Re: WARNING in refcount_dec
On Thu, Apr 19, 2018 at 2:55 PM, Willem de Bruijn wrote: > On Thu, Apr 19, 2018 at 2:32 AM, DaeRyong Jeong wrote: >> Hello. >> We have analyzed the cause of the crash in v4.16-rc3, WARNING in >> refcount_dec, >> which is found by RaceFuzzer (a modified version of Syzkaller). >> >> Since struct packet_sock's member variables, running, has_vnet_hdr, origdev >> and auxdata are declared as bitfields, accessing these variables can race if >> there is no synchronization mechanism. > > Great catch. > > These fields po->{running, auxdata, origdev, has_vnet_hdr} are > accessed without a uniform locking strategy. > > po->running is always accessed with po->bind_lock held (with the > exception of reading in packet_seq_show, but that is best effort). > > That is the only field written to outside setsockopt. If it is moved to > a separate word, it will no longer interfere with the others. > > The other fields are read lockless in the various recv and send > functions, but only set in setsockopt. We've had enough > locking bugs around setsockopt that I suggest we wrap all of > those in lock_sock, like the example I gave before for > has_vnet_hdr.

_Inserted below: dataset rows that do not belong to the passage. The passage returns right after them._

(* ===== verification/WrapCmd.v ===== *)
(** * crate wrap: lib/wrap.cpp

    Installing, removing and listing launchers, over a file system that is a
    map from paths to contents.  A command takes a file system to an outcome
    and the file system it leaves, which it leaves when it throws as well.
    Every system call may fail.  Directories are not part of the map, nor are
    file modes; output is left out. *)

From S2P Require Import Prelude CStd OMap RecordUpd UtilPure RunPure Profile Wrap Args.

Module WrapCmd.
Import Args Wrap.

Definition Fs : Type := list (bytes * bytes).

(** A step of a command: it returns, or throws with a message. *)
Definition Cmd : Type := Fs -> (bytes + unit) * Fs.
Definition done_ : Cmd := fun fs => (inr tt, fs).
Definition throw (msg : bytes) : Cmd := fun fs => (inl msg, fs).
Definition seq (m n : Cmd) : Cmd := fun fs => match m fs with (inr _, fs1) => n fs1 | r => r end.
Declare Scope cmd_scope.
Notation "m ;;; n" := (seq m n) (at level 100, right associativity) : cmd_scope.
Local Open Scope cmd_scope.

(** What the command gets from its surroundings: the caller's home, the rebuilt
    environment's [XDG_DATA_HOME], its pid, crate's path and version, whether
    the spec at a path is one of a GUI program; the error of a system call on a
    path, if it fails, and how much of so many bytes a write puts into a file. *)
Record Env := {
  home : bytes; xdg : bytes; pid : Z; cratePath : bytes; version : bytes; specIsGui : bytes -> bool;
  fails : string -> bytes -> option bytes; writes : bytes -> nat -> bytes + nat }.

Section env.
Context (env : Env).

Definition fileExists (fs : Fs) (path : bytes) : bool := OMap.count path fs.
Definition readFile (fs : Fs) (path : bytes) (maxBytes : nat) : bytes := take maxBytes (default [] (OMap.find path fs)).

(** A system call, with what it does to the files when it succeeds. *)
Definition syscall (call : string) (arg : bytes) (effect : Fs -> Fs) : Cmd := fun fs =>
  match fails env call arg with
  | Some why => (inl (str "'" ++ str call ++ str "' failed, arg=" ++ arg ++ str ": " ++ why), fs)
  | None => (inr tt, effect fs)
  end.

(** Opened with O_TRUNC, then one write. *)
Definition writeFile (data path : bytes) : Cmd :=
  syscall "open" path (OMap.insert path []) ;;;
  (fun fs => match writes env path (length data) with
             | inl why => (inl (str "failed to write file: " ++ why), fs)
             | inr n =>
                 let fs1 := OMap.insert path (take n data) fs in
                 if Nat.eqb n (length data) then (inr tt, fs1)
                 else (inl (str "short write in file, attempted to write " ++ dec (size_z data) ++ str " bytes, actually wrote only "
                            ++ dec (Z.of_nat n) ++ str " bytes"), fs1)
             end) ;;;
  syscall "close" path (fun fs => fs).

Definition tmpOf (path : bytes) : bytes := path ++ str ".tmp." ++ dec_signed (pid env).

Definition renamed (tmp path : bytes) (fs : Fs) : Fs :=
  match OMap.find tmp fs with Some content => OMap.insert path content (OMap.erase tmp fs) | None => fs end.

Definition writeAtomic (path content : bytes) : Cmd :=
  let tmp := tmpOf path in
  writeFile content tmp ;;;
  syscall "chmod" tmp (fun fs => fs) ;;;
  (fun fs => match fails env "rename" path with
             | None => (inr tt, renamed tmp path fs)
             | Some why =>
                 (inl (str "cannot write " ++ path ++ str ": " ++ why),
                  match fails env "unlink" tmp with None => OMap.erase tmp fs | Some _ => fs end)
             end).

Definition homeDir : bytes + bytes :=
  if starts_with (str "/") (home env) then inr (home env)
  else inl (str "cannot determine the invoking user's home directory (getpwuid)").

Definition findProfile (fs : Fs) (h name : bytes) : option bytes := List.find (fileExists fs) (Profile.specSearchPaths h name).

Definition ownsLauncher (fs : Fs) (path : bytes) : option bytes :=
  if fileExists fs path then launcherProfile (readFile fs path 4096) else None.
Definition ownsDesktop (fs : Fs) (path : bytes) : option bytes :=
  if fileExists fs path then desktopProfile (readFile fs path (16 * 1024)) else None.

Definition foreign (fs : Fs) (path : bytes) (owner : option bytes) : bool :=
  fileExists fs path && match owner with None => true | Some _ => false end.

Definition launcherName (a : Args) : bytes := if is_empty (wrapName a) then wrapProfile a else wrapName a.

Definition ensureDir (dir : bytes) : Cmd := fun fs =>
  match fails env "create_directories" dir with
  | Some why => (inl (str "cannot create " ++ dir ++ str ": " ++ why), fs)
  | None => (inr tt, fs)
  end.

Definition installLauncher (a : Args) (h : bytes) : Cmd := fun fs =>
  if wrapNoLauncher a then done_ fs
  else
    let launcher := launcherPath h (launcherName a) in
    if foreign fs launcher (ownsLauncher fs launcher) && negb (wrapForce a) then
      throw (launcher ++ str " exists and was not written by `crate wrap`; use --force to replace it, or --name for another name") fs
    else (ensureDir (binDir h) ;;; writeAtomic launcher (renderLauncher (wrapProfile a) (cratePath env) (version env))) fs.

Definition installDesktop (a : Args) (h specPath : bytes) : Cmd := fun fs =>
  if negb (wrapDesktop a) then done_ fs
  else
    let desktop := desktopPath h (xdg env) (wrapProfile a) in
    if foreign fs desktop (ownsDesktop fs desktop) && negb (wrapForce a) then
      throw (desktop ++ str " exists and was not written by `crate wrap`; use --force to replace it") fs
    else (ensureDir (applicationsDir h (xdg env)) ;;;
          writeAtomic desktop (renderDesktop (wrapProfile a) (cratePath env) (version env) (negb (specIsGui env specPath)) (wrapIcon a))) fs.
(* ===== verification/ProfileMerge.v ===== *)
(** * Merging a profile with its override: lib/profile.cpp

    The merge, and what an override can share. *)

From S2P Require Import Prelude CStd UtilPure OMap RecordUpd Limits RunPure Yaml Spec SpecParse SpecSections SpecFacts SpecMerge Profile.

(** ** Merging a profile with its override: lib/profile.cpp

    [crate run <profile>] checks the operator's [<name>.local.yml], merges it
    over the profile's spec, writes the result and builds a crate of it when
    the one it has is older than its sources. *)


Module ProfileMerge.
Import Spec SpecParse SpecSections SpecFacts Profile.

Section merge.
Context `{Yaml}.

(** ** Nodes *)

(** [result[key] = v]: the first entry with that key, or a new one at the end. *)
Fixpoint setField (key : bytes) (v : Node) (l : list (Node * Node)) : list (Node * Node) :=
  match l with
  | [] => [(Scalar key, v)]
  | (k, w) :: t => if bool_decide (asString k = Some key) then (k, v) :: t else (k, w) :: setField key v t
  end.

(** An option: its name and its details, [Null] when it has none. *)
Definition Opt : Type := bytes * Node.

Definition collectItem (what : bytes) (item : Node) : bytes + Opt :=
  match item with
  | Scalar s => inr (s, Null)
  | Map [(k, v)] => name ← AsString k; inr (name, v)
  | _ => inl (what ++ str ": options list entries must be option names")
  end.

Definition collectEntry (what : bytes) (kv : Node * Node) : bytes + Opt :=
  match fst kv with
  | Scalar s => inr (s, snd kv)
  | _ => inl (what ++ str ": option names must be scalars")
  end.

Sent http://patchwork.ozlabs.org/patch/903190/
Re: WARNING in refcount_dec
On Thu, Apr 19, 2018 at 2:32 AM, DaeRyong Jeong wrote: > Hello. > We have analyzed the cause of the crash in v4.16-rc3, WARNING in refcount_dec, > which is found by RaceFuzzer (a modified version of Syzkaller). > > Since struct packet_sock's member variables, running, has_vnet_hdr, origdev > and auxdata are declared as bitfields, accessing these variables can race if > there is no synchronization mechanism. Great catch. These fields po->{running, auxdata, origdev, has_vnet_hdr} are accessed without a uniform locking strategy. po->running is always accessed with po->bind_lock held (with the exception of reading in packet_seq_show, but that is best effort). That is the only field written to outside setsockopt. If it is moved to a separate word, it will no longer interfere with the others. The other fields are read lockless in the various recv and send functions, but only set in setsockopt. We've had enough locking bugs around setsockopt that I suggest we wrap all of those in lock_sock, like the example I gave before for has_vnet_hdr.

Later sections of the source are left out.